Colony to sell RE secondaries portfolio to Goldman, Landmark – Exclusive

The Los Angeles-based investment firm is understood to be mulling the sale of its remaining real estate fund interests.

Colony Capital has agreed to sell $200 million worth of real estate fund stakes as it prepares to exit the real estate secondaries business, PERE has learned.

Goldman Sachs Asset Management and Landmark Partners have agreed to buy the fund interests, with Goldman acquiring at least an 80 percent interest in the portfolio and Landmark purchasing the remainder, according to multiple sources familiar with the matter.

Colony, Goldman and Landmark declined to comment. However, PERE understands the firms signed a sale and purchase agreement in June. The transfers of the fund stakes began in July, with the transfer of each closing upon approval by the underlying fund manager. Approximately half of the fund interest transfers have successfully been completed and the entire transaction is expected to close by September 30, two sources said.

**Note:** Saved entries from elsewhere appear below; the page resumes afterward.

(** X4.  After a successful spawn: until the session finishes, the data
    and the exit listener stay registered and nothing is disposed of; once
    it has finished, the list of disposables is empty, each of its entries
    has been disposed of, in the order of registration, and no listener and
    no timer is left. *)
Theorem finish_releases_everything (p : Params) (tr : list Event) :
  let s := run (setup p Spawned) tr in
  (v_finished (vars s) = false ->
     w_onData (world s) = true /\ w_onExit (world s) = true
     /\ v_disposables (vars s) = initial_disposables p
     /\ w_disposed (world s) = [])
  /\ (v_finished (vars s) = true ->
      w_onData (world s) = false /\ w_onExit (world s) = false
      /\ w_timer (world s) = false /\ w_onAbort (world s) = false
      /\ v_disposables (vars s) = []
      /\ w_disposed (world s) = initial_disposables p).
Proof.
  intros s. pose proof (reachable_Inv p Spawned tr) as HI. fold s in HI. split.
  - intros Hf. destruct HI as (Hopen & _). destruct (Hopen Hf); tauto.
  - intros Hf. destruct HI as (_ & Hcl & _).
    destruct (Hcl Hf) as (Hds & _ & _ & _ & HoD & HoE & Htm & HoA & _).
    repeat split; try assumption.
    subst s. clear - Hf. induction tr as [|ev tr IH] using rev_ind; [discriminate Hf|].
    rewrite run_app in *. cbn [run fold_left] in *.
    destruct (v_finished (vars (run (setup p Spawned) tr))) eqn:Hprev.
    + destruct (step_closed ev (reachable_Inv p Spawned tr) Hprev) as (_ & _ & Hd & _).
      unfold run in *. rewrite Hd. now apply IH.
    + apply (step_finishing ev (reachable_Inv p Spawned tr) Hprev Hf).
Qed.
(** [Scorecard.table], through the column names of the frame returned.
    [df_columns] are the columns of [_df_scorecard]; selecting a column
    that is not there raises [KeyError]. *)
Definition table (self : option fitted) (df_columns : list string)
    (style : string) : outcome (list string) :=
  when_fitted self (fun _ =>
    if decide (style ∉ ["summary"; "detailed"]) then Raise ValueError
    else
      let columns :=
        if decide (style = "summary") then ["Variable"; "Bin"; "Points"]
        else
          let main_columns := ["Variable"; "Bin id"; "Bin"] in
          let rest_columns :=
            filter (fun col => col ∉ main_columns) df_columns in
          (main_columns ++ rest_columns)%list in
      if decide (Forall (fun col => col ∈ df_columns) columns)
      then Ok columns else Raise KeyError).

(** Real counterparts used to state and prove facts about [score]. *)
Definition take_one_real (points : list R) (i : Z) : result R :=
  let len := Z.of_nat (length points) in
  if decide (- len <= i < len)%Z then
    match points !! Z.to_nat (if decide (i < 0)%Z then i + len else i) with
    | Some p => Ok p
    | None => Raise IndexError
    end
  else Raise IndexError.

Definition iadd_real (score_ values : list R) : result (list R) :=
  match values with
  | [v] => Ok (map (fun s => (s + v)%R) score_)
  | _ =>
      if decide (length values = length score_)
      then Ok (zip_with Rplus score_ values)
      else Raise ValueError
  end.

Fixpoint score_loop_real (t : list (string * R)) (selected_variables : list string)
    (df_t : indices_frame) (score_ : list R) : result (list R) :=
  match selected_variables with
  | [] => Ok score_
  | variable :: rest =>
      column ← match columns df_t !! variable with
               | Some c => Ok c
               | None => Raise KeyError
               end;
      values ← comprehension (take_one_real (real_group t variable)) column;
      score_ ← iadd_real score_ values;
      score_loop_real t rest df_t score_
  end.

(** The largest point of a variable in a real table. *)
Definition real_group_max (t : list (string * R)) (v : string) : R :=
  Rmax_list (real_group t v).

(** Binning tables given as a name and a column of real points each; their
    rows, and the rows of their concatenation. *)
Definition variable_rows (vt : string * list R) : list (string * R) :=
  map (pair vt.1) vt.2.

Definition stacked (named : list (string * list R)) : list (string * R) :=
  concat (map variable_rows named).

(** [f <$> m] for results. *)
Definition result_map {A B} (f : A -> B) (m : result A) : result B :=
  match m with
  | Ok a => Ok (f a)
  | Raise e => Raise e
  end.

(** What the fitted binning process and estimator hand to [_fit] when all
    numbers are real: the statistic columns, and the points they give under
    real coefficients. *)
Definition real_variables (metrics : list (string * list R))
    : list (string * list float64) :=
  map (fun vt => (vt.1, map NP.fin vt.2)) metrics.

Definition weighted (metrics : list (string * list R)) (ks : list R)
    : list (string * list R) :=
  zip_with (fun vt k => (vt.1, map (fun s => (s * k)%R) vt.2)) metrics ks.

(** An index numpy accepts for an array of [n] entries. *)
Definition index_ok (n : nat) (i : Z) : Prop :=
  (- Z.of_nat n <= i < Z.of_nat n)%Z.

(** The columns of the selected variables whose indices all fit the number
    of rows the scorecard has for the variable. *)
Definition indices_ok (df_scorecard : list row) (df_t : indices_frame)
    (variable : string) : Prop :=
  exists column,
    columns df_t !! variable = Some column
    /\ Forall (index_ok (length (group df_scorecard variable))) column.

(** The points sample [j] collects for one variable in a real table: the
    entry of the variable's points at the sample's index. *)
Definition sample_points (t : list (string * R)) (df_t : indices_frame)
    (j : nat) (variable : string) : option R :=
  match columns df_t !! variable with
  | Some column =>
      match column !! j with
      | Some i =>
          match take_one_real (real_group t variable) i with
          | Ok p => Some p
          | Raise _ => None
          end
      | None => None
      end
  | None => None
  end.

(** A frame with one sample and one column, and a "min_max" scorecard with
    bounds 0 and 100 that is not rounded. *)
Definition one_sample (variable : string) (i : Z) : indices_frame :=
  {| shape0 := 1; columns := {[ variable := [i] ]} |}.

Definition min_max_plain (intercept_based : bool) : Scorecard :=
  {| scaling_method := Some "min_max";
     scaling_method_params :=
       Some (min_max_params (PyNum (NP.fin 0)) (PyNum (NP.fin 100)));
     intercept_based := intercept_based; reverse_scorecard := false;
     rounding := false; verbose := false |}.

(** ** Binary64 arithmetic *)

(** The "min_max" branch of [_compute_scorecard_points] once more, on IEEE 754
    binary64 values with their rounding, for bounds and an intercept that are
    floats; [binning_tables] holds the "Points" column of each table.
    [np.sum] adds from left to right starting at 0, which is numpy's order for
    fewer than eight terms. *)
Module Binary64.
Import PrimFloat.
Local Open Scope float_scope.

Definition notna (v : float) : bool := (v =? v).

Definition minimum (u v : float) : float := if v <? u then v else u.

Definition maximum (u v : float) : float := if u <? v then v else u.

Definition Series_min (xs : list float) : float :=
  match List.filter notna xs with
  | [] => nan
  | x :: xs' => foldl minimum x xs'
  end.

Definition Series_max (xs : list float) : float :=
  match List.filter notna xs with
  | [] => nan
  | x :: xs' => foldl maximum x xs'
  end.

Definition sum (xs : list float) : float := foldl add 0 xs.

The portfolio is said to include 30 legacy fund interests that predecessor entities of Colony had acquired through various transactions and had a net asset value of $200 million as of December 31.

It is unclear which fund stakes are involved in the sale, but PERE understands that the portfolio did not include the fund interests from two of the largest secondaries transactions that Colony made through predecessor entities. In 2013, NorthStar Realty Finance and NorthStar Real Estate Income Trust acquired up to $1 billion of real estate fund stakes from the New Jersey Division of Investment. The two NorthStar entities had partnered on the deal with GSAM, which acquired a 15 percent stake in the portfolio at the time.

That same year, NorthStar Realty Finance also bought partial interests in 51 real estate funds from a financial services firm that was said to be TIAA-CREF. Northstar paid approximately $390 million in cash for its partial fund interests, which had a net asset value of approximately $765 million, while TIAA-CREF retained $375 million of capital in the funds.

NorthStar Realty Finance, NorthStar Asset Management and Colony merged into a single real estate investment trust last year.

In its second-quarter earnings results, Colony said: “The company had contracts to sell the majority of its real estate private equity investments and concurrent with the sale the company discontinued recognizing income for such investments.” The firm, however, did not disclose the amount of investments to be sold nor who the buyers were.

In an earnings call in March, Colony president and chief executive Richard Saltzman said “our earnings performance has not lived up to expectations,” and attributed the results in part to “lower returns in our residual real estate private equity secondaries and CDO securities portfolios.”

The Los Angeles-based investment firm is understood to be mulling the sale of its remaining real estate fund interests, although it plans to retain fund stakes that are expected to liquidate within the next 12 months.